Work to be completed: Below are the entries; give again exactly the lines from the one mentioning "b + PAGE_SIZE ->" through the one mentioning "pose proof (Z.mod_pos_bound p", inclusive.

(Stored data)
Lemma page_count_value {P : Profile} b :
  u64 (dma_size b) ->
  page_count b =
    if dma_size b <? 2 ^ 64 - PAGE_SIZE then Ret ((dma_size b + PAGE_SIZE - 1) / PAGE_SIZE)
    else if overflow_checks then Panic
    else Ret (if dma_size b =? 2 ^ 64 - PAGE_SIZE then 2 ^ 52 - 1 else 0).
Proof.
  intros Hb. unfold page_count. rewrite round_up_sum by done.
  destruct (Z.ltb_spec (dma_size b) (2 ^ 64 - PAGE_SIZE)) as [| Hge]; [done |].
  destruct overflow_checks; [done |]. f_equal.
  destruct (Z.eqb_spec (dma_size b) (2 ^ 64 - PAGE_SIZE)) as [-> | Hne]; [done |].
  apply Z.div_small. replace (dma_size b + PAGE_SIZE - 1)
    with (dma_size b - (2 ^ 64 - PAGE_SIZE) - 1 + 1 * 2 ^ 64) by lia.
  unfold wrap. rewrite Z.mod_add, Z.mod_small by done || (unfold uint, PAGE_SIZE in *; lia).
  unfold uint, PAGE_SIZE in *; lia.
Qed.

Lemma from_addr_frame x k : from_addr (phys_new x) = pfn_new k <-> x / PAGE_SIZE = k.
Proof.
  unfold from_addr, pfn_new. cbn [phys_new phys_as_u64]. rewrite Z.shiftr_div_pow2 by done.
  split; [by intros [= <-] | by intros <-].
Qed.

Lemma buffer_frames b n k :
  u64 (phys_as_u64 (dma_phys b)) -> 0 <= dma_size b ->
  dma_size b <= n * PAGE_SIZE < dma_size b + PAGE_SIZE ->
  let first := phys_as_u64 (dma_phys b) / PAGE_SIZE in
  in_frame b k <-> first <= k < first + n + (if reaches_over b n then 1 else 0).
Proof.
  intros Hp Hs Hn first. unfold in_frame, reaches_over, phys_page_offset.
  rewrite land_page_offset.
  unfold PAGE_SIZE in *. set (p := phys_as_u64 (dma_phys b)) in *. set (sz := dma_size b) in *.
  pose proof (Z.div_mod p 4096 ltac:(done)) as Hd.
  pose proof (Z.mod_pos_bound p 4096 ltac:(done)) as Hm.
  fold first in Hd. set (off := p mod 4096) in *. setoid_rewrite from_addr_frame.
  transitivity (0 < sz /\ first <= k /\ k * 4096 < p + sz).
  - split.
    + intros (x & Hx & Hk). unfold PAGE_SIZE in Hk.
      pose proof (Z.div_mod x 4096 ltac:(done)). pose proof (Z.mod_pos_bound x 4096 ltac:(done)).
      pose proof (Z.div_le_mono p x 4096 ltac:(done)). unfold first. lia.
    + intros (Hpos & Hk & Hend). exists (Z.max p (k * 4096)). split; [lia |]. unfold PAGE_SIZE.
      symmetry. apply (Z.div_unique _ _ _ (Z.max p (k * 4096) - k * 4096)); lia.
  - destruct (Z.ltb_spec 0 sz); cbn [andb]; [destruct (Z.ltb_spec (n * 4096) (off + sz)) |]; lia.
Qed.

(** The flags compose: each builder sets its own bit and keeps the others. *)
Lemma alloc_flags_spec f :
  can_wait (with_wait f) = true /\ can_wait (with_zero f) = can_wait f /\
  can_wait (with_dma f) = can_wait f /\ should_zero (with_zero f) = true /\
  should_zero (with_dma f) = should_zero f /\ needs_dma (with_dma f) = true.
Proof.
  unfold can_wait, should_zero, needs_dma, with_wait, with_zero, with_dma.
  cbn [alloc_bits ALLOC_WAIT ALLOC_ZERO ALLOC_DMA]. rewrite !Z.land_lor_distr_l.
  change (Z.land (Z.shiftl 1 1) (Z.shiftl 1 0)) with 0.
  change (Z.land (Z.shiftl 1 2) (Z.shiftl 1 0)) with 0.
  change (Z.land (Z.shiftl 1 2) (Z.shiftl 1 1)) with 0. rewrite !Z.lor_0_r.
  assert (forall x b, b <> 0 -> negb (Z.lor x b =? 0) = true) as H.
  { intros x b Hb. apply negb_true_iff, Z.eqb_neq. intros [_ ?]%Z.lor_eq_0_iff. done. }
  split_and!; try done; by apply H.
Qed.

(** C40. Page arithmetic on any address: aligning down gives the greatest
    multiple of the page size below it, the page offset is the rest, and an
    address is aligned when the offset is 0; aligning up gives the least
    multiple above it for every address under the last page, while from the
    last page's first byte on the sum overflows: a panic with overflow checks
    (even where the answer is the address itself), and without them the
    address itself when it is aligned and the null address otherwise.
    Virtual addresses behave alike.  The frame of an address starts at the
    address aligned down; a frame number and its address correspond for frame
    numbers below [2^52], and a larger one loses the bits the shift drops.
    The page count of a DMA buffer is the least number of pages that holds its
    size, below the overflow of the round-up (from there on it panics with
    overflow checks, and without them it is 0 above the least such size);
    the buffer's bytes lie in exactly that many frames from its first when it
    starts on a page, and when it starts inside one they lie in one frame more
    exactly if what precedes it in the first page and its size need it: the
    count leaves that frame out. *)
Theorem page_arithmetic (P : Profile) (a : Z) (b : DmaBuffer) :
  u64 a -> u64 (dma_size b) -> u64 (phys_as_u64 (dma_phys b)) ->
  (phys_page_align_down (phys_new a) = phys_new (a - a mod PAGE_SIZE) /\
   phys_page_offset (phys_new a) = a mod PAGE_SIZE /\
   phys_is_page_aligned (phys_new a) = (a mod PAGE_SIZE =? 0) /\
   phys_page_align_up (phys_new a) =
     (if a <? 2 ^ 64 - PAGE_SIZE then Ret (phys_new (a + (- a) mod PAGE_SIZE))
      else if overflow_checks then Panic
      else Ret (if a mod PAGE_SIZE =? 0 then phys_new a else phys_null)) /\
   virt_page_align_down (virt_new a) = virt_new (a - a mod PAGE_SIZE) /\
   virt_page_offset (virt_new a) = phys_page_offset (phys_new a) /\
   virt_is_page_aligned (virt_new a) = phys_is_page_aligned (phys_new a) /\
   virt_page_align_up (virt_new a) = (virt_new ∘ phys_as_u64 <$> phys_page_align_up (phys_new a))) /\
  (to_addr (from_addr (phys_new a)) = phys_page_align_down (phys_new a) /\
   from_addr (to_addr (pfn_new a)) = pfn_new (a mod 2 ^ 52) /\
   (from_addr (to_addr (pfn_new a)) = pfn_new a <-> a < 2 ^ 52) /\
   (dma_size b < 2 ^ 64 - PAGE_SIZE ->
    exists n, page_count b = Ret n /\ dma_size b <= n * PAGE_SIZE < dma_size b + PAGE_SIZE /\
      let first := phys_as_u64 (dma_phys b) / PAGE_SIZE in
      (phys_is_page_aligned (dma_phys b) = true ->
       forall k, in_frame b k <-> first <= k < first + n) /\
      (forall k, in_frame b k <-> first <= k < first + n + (if reaches_over b n then 1 else 0))) /\
   (2 ^ 64 - PAGE_SIZE <= dma_size b ->
    page_count b = if overflow_checks then Panic
      else Ret (if dma_size b =? 2 ^ 64 - PAGE_SIZE then 2 ^ 52 - 1 else 0))).
Proof.
  intros Ha Hb Hp. split; [by apply page_rounding |].
  destruct (page_frames a Ha) as (H1 & H2 & H3). rewrite page_count_value by done.
  split_and!; [done | done | done | |]; intros Hs.
  2: { rewrite (proj2 (Z.ltb_ge _ _)); done. }
  rewrite (proj2 (Z.ltb_lt _ _)) by done. eexists; split; [done |].
  set (n := (dma_size b + PAGE_SIZE - 1) / PAGE_SIZE).
  assert (Hn : dma_size b <= n * PAGE_SIZE < dma_size b + PAGE_SIZE).
  { unfold n, PAGE_SIZE. pose proof (Z.div_mod (dma_size b + 4096 - 1) 4096 ltac:(done)).
    pose proof (Z.mod_pos_bound (dma_size b + 4096 - 1) 4096 ltac:(done)). lia. }
  split; [exact Hn |]. assert (Hs0 : 0 <= dma_size b) by apply Hb.
  split; [| intros k; by apply buffer_frames].
  intros Hal k. rewrite (buffer_frames b n k) by done. unfold reaches_over.
  unfold phys_is_page_aligned in Hal. apply Z.eqb_eq in Hal.
  unfold phys_page_offset. rewrite Hal, Z.add_0_l.
  rewrite (proj2 (Z.ltb_ge (n * PAGE_SIZE) (dma_size b))) by lia. by rewrite andb_false_r, Z.add_0_r.
Qed.

(** Two bytes across a page boundary. *)
Definition unaligned : DmaBuffer := DmaBuffer_new (phys_new 0xfff) (virt_new 0xfff) 2 ToDevice.

Lemma page_arithmetic_witness :
  phys_page_align_up (P := dev) (phys_new (2 ^ 64 - 4096)) = Panic /\
  from_addr (to_addr (pfn_new (2 ^ 64 - 4096))) = pfn_new (2 ^ 52 - 4096) /\
  page_count (P := dev) unaligned = Ret 1 /\ (forall k, in_frame unaligned k <-> 0 <= k < 2).
Proof.
  destruct (page_arithmetic dev (2 ^ 64 - 4096) unaligned
    ltac:(by vm_compute) ltac:(by vm_compute) ltac:(by vm_compute))
    as ((_ & _ & _ & Hup & _) & _ & Hf & _ & Hc & _).
  split; [exact Hup |]. split; [exact Hf |].
  destruct (Hc eq_refl) as (n & Hn & _ & _ & Hk). split; [reflexivity |].
  injection Hn as <-. exact Hk.
Defined.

Reply:
  dma_size b <= n * PAGE_SIZE < dma_size b + PAGE_SIZE ->
  let first := phys_as_u64 (dma_phys b) / PAGE_SIZE in
  in_frame b k <-> first <= k < first + n + (if reaches_over b n then 1 else 0).
Proof.
  intros Hp Hs Hn first. unfold in_frame, reaches_over, phys_page_offset.
  rewrite land_page_offset.
  unfold PAGE_SIZE in *. set (p := phys_as_u64 (dma_phys b)) in *. set (sz := dma_size b) in *.
  pose proof (Z.div_mod p 4096 ltac:(done)) as Hd.
  pose proof (Z.mod_pos_bound p 4096 ltac:(done)) as Hm.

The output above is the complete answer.